Territorial health inequalities of the elderly in Italy
Elena Pirani, University of Florence
Silvana Salvini, University of Florence
Italy displays several territorial differences: as it is well-known, the South shows less favourable conditions than the North, with respect to economic, social, and environmental aspects and also in the field of health. Our analysis intends to provide a comprehensive overview of main socio-economic factors acting on the perceived health status, using an indicator suggested by WHO. Moreover we intend to verify if there is a regional gradient in the subjective evaluation of health. Do health inequalities due to socio-economic differences operate differently depending on the area of residence? And, finally, is the regional breakdown sufficient in order to examine and explain the differences in health performances, or we need a more detailed territorial level of analysis? The study makes use of a representative cross-sectional survey Health conditions and recourse to health services carried out by the Italian National Statistical Office (ISTAT) in 2004-2005. The large sample size and the sampling design allow us to analyse health characteristics at a sub-national level. Focussing on elderly people (65 years and over), the analysis will refer both to the regional and to a sub-regional level.

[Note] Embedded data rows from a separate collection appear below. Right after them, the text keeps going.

Lemma holders_le_refcount_witness :
  let calls :=
    [CallMakePath (Some (Ex.ctx Ex.A)) (Ex.play "/cam1");
     CallMakePath (Some (Ex.ctx Ex.A)) (Ex.play "/cam1");
     CallMakePath (Some (Ex.ctx Ex.B)) (Ex.record "/cam1")] in
  no_wrap_run Ex.unlimited Ex.fresh calls ∧
  holders (run Ex.unlimited Ex.fresh calls).2 "/cam1" = 2 ∧
  refcount (run Ex.unlimited Ex.fresh calls).2 "/cam1" = 3 ∧
  holders (run Ex.unlimited Ex.fresh calls).2 "/cam1"
    ≤ refcount (run Ex.unlimited Ex.fresh calls).2 "/cam1".
Proof.
  intros calls.
  assert (no_wrap_run Ex.unlimited Ex.fresh calls) as Hnw.
  { split; [|split; [|split]]; try exact I.
    - intros refs _ H. vm_compute in H. discriminate.
    - intros refs _ H. vm_compute in H. injection H as <-. lia.
    - intros refs _ H. vm_compute in H. injection H as <-. lia. }
  split; [done|]. split; [reflexivity|]. split; [reflexivity|].
  apply (holders_le_refcount Ex.unlimited Ex.allow_all calls Hnw).
Defined.

(** ** No broken bookkeeping is reported *)

Lemma make_path_calm cfg self ctx url :
  (pathsRefs (p self) !! abspath url = None →
   holds self (client ctx) (abspath url) = false) →
  Forall calm (effects (make_path cfg self (Some ctx) url)).
Proof.
  intros Hheld. unfold make_path, holds in *.
  destruct (authorize_access self ctx url); simpl; [|by repeat constructor].
  destruct (_ && _ && _); [by repeat constructor|].
  destruct (_ && _); [by repeat constructor|].
  destruct (clientsToPaths (p self) !! client ctx) as [paths|];
    destruct (pathsRefs (p self) !! abspath url) as [refs|]; simpl;
    try (by repeat constructor).
  rewrite Hheld by done. by repeat constructor.
Qed.

Lemma client_closed_loop_calm c l : ∀ es self,
  NoDup l →
  (∀ path, path ∈ l → is_Some (pathsRefs (p self) !! path)) →
  Forall calm es →
  Forall calm (foldl (client_closed_path c) (es, self) l).1.
Proof.
  induction l as [|x l IH]; intros es self Hnd Hin Hes; cbn [foldl]; [done|].
  apply NoDup_cons in Hnd as [Hx Hnd].
  pose proof (client_closed_path_after c es self x) as (_ & _ & _ & Hrefs & _).
  assert (Forall calm (client_closed_path c (es, self) x).1) as Hes1.
  { unfold client_closed_path.
    destruct (Hin x) as [refs ->]; [by left|].
    destruct (uint32_t (refs - 1) =? 0); simpl;
      (apply Forall_app; split; [done | by repeat constructor]). }
  destruct (client_closed_path c (es, self) x) as [es1 self1].
  apply IH; [done| |done].
  intros path Hp. simpl in Hrefs. rewrite Hrefs.
  rewrite decide_False by (intros ->; done).
  apply Hin. by right.
Qed.

Lemma client_closed_calm self c :
  (∀ held path, clientsToPaths (p self) !! c = Some held → path ∈ held →
                in_table self path) →
  Forall calm (effects (client_closed self c)).
Proof.
  intros Hheld. unfold client_closed.
  destruct (clientsToPaths (p self) !! c) as [held|] eqn:Ec;
    [|by repeat constructor].
  pose proof (client_closed_loop_calm c (set_order held) [] self
                (set_order_NoDup held)) as H.
  destruct (foldl (client_closed_path c) ([], self) (set_order held))
    as [es self1].
  simpl in *. apply H; [|done].
  intros path Hin. apply (Hheld held); [done|]. by apply elem_of_set_order.
Qed.

Lemma step_calm cfg self call :
  consistent self → with_context call → Forall calm (step cfg self call).1.
Proof.
  intros Hcons Hctx. destruct call as [[ctx|] url | c]; simpl; [|done|].
  - apply make_path_calm. intros Ep. unfold holds.
    destruct (clientsToPaths (p self) !! client ctx) as [held|] eqn:Ec; [|done].
    apply bool_decide_eq_false. intros Hin.
    destruct (consistent_held_in_table self _ _ _ Hcons Ec Hin) as [r Hr].
    congruence.
  - apply client_closed_calm. intros held path.
    by apply consistent_held_in_table.
Qed.

(** X11.  In an execution from the creation of the registry in which no
    count wraps and every [make_path] runs in a request context, the
    bookkeeping is never found broken: no [assert] fails -- in particular a
    path without entry is never already held by the requesting client -- and
    the line "Inconsistent data in mount points reference counting" is never
    logged. *)
Theorem no_inconsistency_reported cfg cb calls :
  no_wrap_run cfg (rtsp_mount_points_new cb) calls →
  Forall with_context calls →
  Forall calm (run cfg (rtsp_mount_points_new cb) calls).1.
Proof.
  intros Hnw Hctx.
  pose proof (consistent_new cb) as Hcons.
  revert Hcons Hnw. generalize (rtsp_mount_points_new cb).
  induction Hctx as [|call calls Hc _ IH]; intros self Hcons Hnw; [done|].
  destruct Hnw as [Hnw1 Hnw]. rewrite run_cons_effects.
  apply Forall_app. split; [by apply step_calm|].
  apply IH; [by apply step_consistent | done].
Qed.

Lemma no_inconsistency_reported_witness :
  let calls :=
    [CallMakePath (Some (Ex.ctx Ex.A)) (Ex.play "/cam1");
     CallMakePath (Some (Ex.ctx Ex.A)) (Ex.play "/cam1");
     CallClientClosed Ex.A;
     CallClientClosed Ex.A] in
  no_wrap_run Ex.unlimited Ex.fresh calls ∧
  Forall with_context calls ∧
  Forall calm (run Ex.unlimited Ex.fresh calls).1.
Proof.
  intros calls.
  assert (no_wrap_run Ex.unlimited Ex.fresh calls) as Hnw.
  { split; [|split; [|split; [|split]]]; try exact I.
    - intros refs _ H. vm_compute in H. discriminate.
    - intros refs _ H. vm_compute in H. injection H as <-. lia. }
  assert (Forall with_context calls) as Hctx by (repeat constructor).
  split; [done|]. split; [done|].
  apply (no_inconsistency_reported Ex.unlimited Ex.allow_all calls Hnw Hctx).
Defined.

(** ** The mount table mirrors the path table *)

Lemma has_qmark_suffix (path : string) : has_qmark (path +:+ RecordSuffix) = true.
Proof.
  induction path as [|a path IH]; [done|].
  simpl. rewrite IH. apply orb_true_r.
Qed.

Lemma plain_not_suffixed (k path : string) :
  has_qmark k = false → k ≠ path +:+ RecordSuffix.
Proof. intros Hk ->. by rewrite has_qmark_suffix in Hk. Qed.

Lemma plain_suffix_inj (a b : string) :
  has_qmark a = false → has_qmark b = false →
  a +:+ RecordSuffix = b +:+ RecordSuffix → a = b.
Proof.
  revert b. induction a as [|x a IH]; intros [|y b] Ha Hb E; simpl in *.
  - done.
  - injection E as <- _. done.
  - injection E as -> _. done.
  - injection E as -> E. apply orb_false_iff in Ha as [_ Ha].
    apply orb_false_iff in Hb as [_ Hb]. f_equal. by apply IH.
Qed.

Lemma run_invariant_where (I : RtspMountPoints → Prop) (Q : Call → Prop) cfg :
  (∀ self call, I self → Q call → I (step cfg self call).2) →
  ∀ calls self, I self → Forall Q calls → I (run cfg self calls).2.
Proof.
  intros Hstep calls.
  induction calls as [|call calls IH]; intros self HI HQ; [done|].
  apply Forall_cons in HQ as [HQ1 HQ].
  rewrite run_cons_after. apply IH; [by apply Hstep | done].
Qed.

In order to describe the relationships among the health status of individuals, their demographic and socio-economic characteristics, and the area of residence, and to capture the role of different levels of determinants, a multilevel framework is adopted. The first result of this study is that Italy still presents health differences depending both on gender and on individual socio-economic status. A second result is that the residential context has a relevant effect on the perception of individual health status, confirming that it still persists a “regional effect” even after controlling for individual covariates. Finally, we proved that Italian regions explain territorial differences in health status, but some heterogeneity still remains within the regions.